Эпиграф этот для газеты был, помнится, вычеркнут. У меня спрашивали после появления этого фельетона:
– Неужели вы не верите в обещание свобод?
– Не верю, – говорю вам это от души.
– Но это ужасно!
Театры долго не могли попасть в обычную колею… "Свадьба Кречинского" дала 2-го ноября 244 р. – В Москве было того хуже: там были сборы 210р. Это я говорю про Малый театр, – а в Новом были сборы в 86 р., 90 р., 70 р., 60 р. Наконец с 7 декабря в Москве спектакли прекратились и до второго дня Рождества не открывались. В день открытия давали в Малом "На всякого мудреца" – 443 р., а в Новом – "Отец" – 180 р. сбора.
В ноябре месяце в Михайловском театре дана была "Дочь моря" Ибсена с молодыми силами.

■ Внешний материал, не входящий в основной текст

(* ===== verification/StringMap.v ===== *)
(** * Ordered maps with string keys

    [std::map<std::string, T>]: a finite map whose iteration visits the keys in
    the lexicographic order of their bytes.  The map itself is stdpp's [gmap];
    [entries] is the sequence a range-based [for] visits and [lower_bound] the
    part of it from an iterator on. *)
From S2P Require Import Prelude.
From stdpp Require Import sorting.
Open Scope Z_scope.

(** ** The order of [std::string::compare] *)

Fixpoint string_leb (a b : bytes) : bool :=
  match a, b with
  | [], _ => true
  | _ :: _, [] => false
  | x :: a, y :: b => if x <? y then true else if y <? x then false else string_leb a b
  end.

Definition string_le (a b : bytes) : Prop := string_leb a b = true.

#[export] Instance string_le_dec a b : Decision (string_le a b).
Proof. unfold string_le. apply _. Defined.

#[export] Instance string_le_refl : Reflexive string_le.
Proof. intros l. unfold string_le. induction l as [|x l IH]; [done|]. simpl. by rewrite Z.ltb_irrefl. Qed.

(** What a comparison of two non-empty strings tells. *)
Lemma string_le_cons x y a b :
  string_le (x :: a) (y :: b) <-> x < y \/ x = y /\ string_le a b.
Proof. unfold string_le. simpl. repeat guard_goal; bool_to_prop; intuition (congruence || lia). Qed.

#[export] Instance string_le_trans : Transitive string_le.
Proof.
  intros a. induction a as [|x a IH]; intros [|y b] [|z c] H1 H2; try done.
  apply string_le_cons in H1, H2. apply string_le_cons. destruct H1 as [?|[-> H1]], H2 as [?|[-> H2]]; try (left; lia).
  right. split; [done|]. by eapply IH.
Qed.

#[export] Instance string_le_antisym : AntiSymm (=) string_le.
Proof.
  intros a. induction a as [|x a IH]; intros [|y b] H1 H2; try done.
  apply string_le_cons in H1, H2. destruct H1 as [?|[-> H1]], H2 as [?|[? H2]]; try lia. f_equal. by apply IH.
Qed.

#[export] Instance string_le_total : Total string_le.
Proof.
  intros a. induction a as [|x a IH]; intros [|y b]; [by left|by left|by right|].
  rewrite !string_le_cons. destruct (Z.lt_trichotomy x y) as [?|[->|?]]; [tauto| |tauto].
  destruct (IH b); tauto.
Qed.

(** [text.starts_with(prefix)] *)
Fixpoint has_prefix (prefix text : bytes) : bool :=
  match prefix, text with
  | [], _ => true
  | p :: prefix, t :: text => (p =? t) && has_prefix prefix text
  | _ :: _, [] => false
  end.

Lemma has_prefix_app prefix text : has_prefix prefix text = true <-> exists rest, text = prefix ++ rest.
Proof.
  revert text. induction prefix as [|p prefix IH]; intros [|t text]; cbn; [by split; eauto|by split; eauto| |].
  - split; [done|]. by intros [rest ?].
  - rewrite andb_true_iff, Z.eqb_eq, IH. split; [intros [-> [rest ->]]; by eauto|intros [rest [= -> ->]]; by eauto].
Qed.

(** The strings with a prefix are an interval of the order that starts at the
    prefix itself. *)
Lemma prefix_le prefix text : has_prefix prefix text = true -> string_le prefix text.
Proof.
  intros [rest ->]%has_prefix_app. induction prefix as [|p prefix IH]; [done|]. cbn [app]. apply string_le_cons. by right.
Qed.

Lemma prefix_interval prefix a b :
  string_le prefix a -> string_le a b -> has_prefix prefix b = true -> has_prefix prefix a = true.
Proof.
  revert a b. induction prefix as [|p prefix IH]; intros [|x a] [|y b] H1 H2 H3; try done. cbn in *.
  apply andb_true_iff in H3 as [->%Z.eqb_eq H3]. apply string_le_cons in H1, H2.
  destruct H1 as [?|[-> H1]], H2 as [?|[? H2]]; try lia. rewrite Z.eqb_refl. by eapply IH.
Qed.

(** ** Iteration *)

Section StringMap.
Context {A : Type}.
Implicit Types (m : gmap bytes A) (k : bytes) (v : A).

Definition key_le (x y : bytes * A) : Prop := string_le x.1 y.1.

#[export] Instance key_le_dec x y : Decision (key_le x y).
Proof. unfold key_le. apply _. Defined.

#[export] Instance key_le_trans : Transitive key_le.
Proof. intros x y z. apply string_le_trans. Qed.

#[export] Instance key_le_total : Total key_le.
Proof. intros x y. apply string_le_total. Qed.

Definition entries m : list (bytes * A) := merge_sort key_le (map_to_list m).

(** [m.lower_bound(k)], as the entries from the iterator to [m.end()]. *)
Fixpoint skip_before k (l : list (bytes * A)) : list (bytes * A) :=
  match l with
  | [] => []
  | e :: rest => if string_leb k e.1 then l else skip_before k rest
  end.

Definition lower_bound m k : list (bytes * A) := skip_before k (entries m).

(** [m.emplace(k, v)]: [None] when the key is present, which leaves the map. *)
Definition emplace m k v : option (gmap bytes A) :=
  match m !! k with Some _ => None | None => Some (<[k := v]> m) end.

Lemma entries_perm m : entries m ≡ₚ map_to_list m.
Proof. apply merge_sort_Permutation. Qed.

Lemma elem_of_entries m k v : (k, v) ∈ entries m <-> m !! k = Some v.
Proof. rewrite entries_perm. apply elem_of_map_to_list. Qed.

Lemma entries_sorted m : StronglySorted key_le (entries m).
Proof. apply Sorted_StronglySorted; [apply _|]. apply Sorted_merge_sort. apply _. Qed.

Lemma entries_nodup_fst m : NoDup (entries m).*1.
Proof. rewrite entries_perm. apply NoDup_fst_map_to_list. Qed.

Lemma entries_nodup m : NoDup (entries m).
Proof. apply (NoDup_fmap_1 fst), entries_nodup_fst. Qed.

(** The while loop over a prefix visits the keys with this prefix, in order. *)
Lemma skip_before_filter (l : list (bytes * A)) prefix :
  StronglySorted key_le l ->
  filter (fun e => has_prefix prefix e.1 = true) (skip_before prefix l) =
  filter (fun e => has_prefix prefix e.1 = true) l.
Proof.
  induction 1 as [|e l Hl IH He]; [done|]. cbn [skip_before]. destruct (string_leb prefix e.1) eqn:E; [done|].
  rewrite filter_cons_False; [done|]. intros H%prefix_le. unfold string_le in H. congruence.
Qed.

Lemma skip_before_sorted (l : list (bytes * A)) prefix :
  StronglySorted key_le l ->
  StronglySorted key_le (skip_before prefix l) /\ Forall (fun e => string_le prefix e.1) (skip_before prefix l).
Proof.
  induction 1 as [|e l Hl IH He]; cbn [skip_before]; [by repeat constructor|].
  destruct (string_leb prefix e.1) eqn:E; [|done]. split; [by constructor|].
  constructor; [done|]. eapply Forall_impl; [exact He|]. intros x Hx. etrans; [exact E|exact Hx].
Qed.

(** The while loop that leaves at the first key without the prefix. *)
Fixpoint take_prefix prefix (l : list (bytes * A)) : list (bytes * A) :=
  match l with
  | [] => []
  | e :: rest => if has_prefix prefix e.1 then e :: take_prefix prefix rest else []
  end.

Lemma take_prefix_filter (l : list (bytes * A)) prefix :
  StronglySorted key_le l -> Forall (fun e => string_le prefix e.1) l ->
  take_prefix prefix l = filter (fun e => has_prefix prefix e.1 = true) l.
Proof.
  induction 1 as [|e l Hl IH He]; intros Hp; [done|]. apply Forall_cons in Hp as [Hp Hps]. cbn [take_prefix].
  destruct (has_prefix prefix e.1) eqn:E; [rewrite filter_cons_True by done; f_equal; by apply IH|].
  rewrite filter_cons_False by congruence. symmetry. apply list_filter_none. intros x Hx Hpx.
  rewrite Forall_forall in He. assert (has_prefix prefix e.1 = true) by (by eapply prefix_interval; [|apply He|]).
  congruence.
Qed.

(** From [lower_bound] on, the loop sees exactly the keys with the prefix. *)
Lemma prefix_range m prefix :
  take_prefix prefix (lower_bound m prefix) = filter (fun e => has_prefix prefix e.1 = true) (entries m).
Proof.
  pose proof (entries_sorted m) as Hs. destruct (skip_before_sorted _ prefix Hs) as [Hs' Hp].
  unfold lower_bound. by rewrite take_prefix_filter, skip_before_filter.
Qed.

Lemma entries_empty : entries ∅ = [].
Proof. unfold entries. by rewrite map_to_list_empty. Qed.
End StringMap.

(** The order in which [std::set<std::string>] is visited. *)
Definition members (s : gset bytes) : list bytes := merge_sort string_le (elements s).

Lemma elem_of_members s x : x ∈ members s <-> x ∈ s.
Proof. unfold members. rewrite merge_sort_Permutation. apply elem_of_elements. Qed.

Lemma members_nodup s : NoDup (members s).
Proof. unfold members. rewrite merge_sort_Permutation. apply NoDup_elements. Qed.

Директор почему-то разрешил для этой пьесы четыре новых декорации, великолепно написанных Головиным. Оригинальность этих декораций была та, что поддуг не было. Отсутствие перекидных мостиков (колосников) позволили декоратору написать пейзажи с беспредельным воздушным пространством, уходящим ввысь. Но одними декорациями нельзя достигнуть успеха, особенно в идеало-символических норвежских пьесах. Со второго представления сборы были: 144 р., 163 р., 121 р. и 146 р.
В январе была третья и последняя попытка ставить пьесы античного репертуара: дана была "Антигона" Софокла. На этот раз писал декорации и делал рисунки костюмов Головин. Ставил пьесу весьма тщательно Санин. Попытка эта, к сожалению последняя, была наиболее удачной. Публика не шикала и не свистала. Но и "Антигону" пришлось, несмотря на весьма приличное исполнение, снять с репертуара после 5 раз; никаких сборов она не делала [76].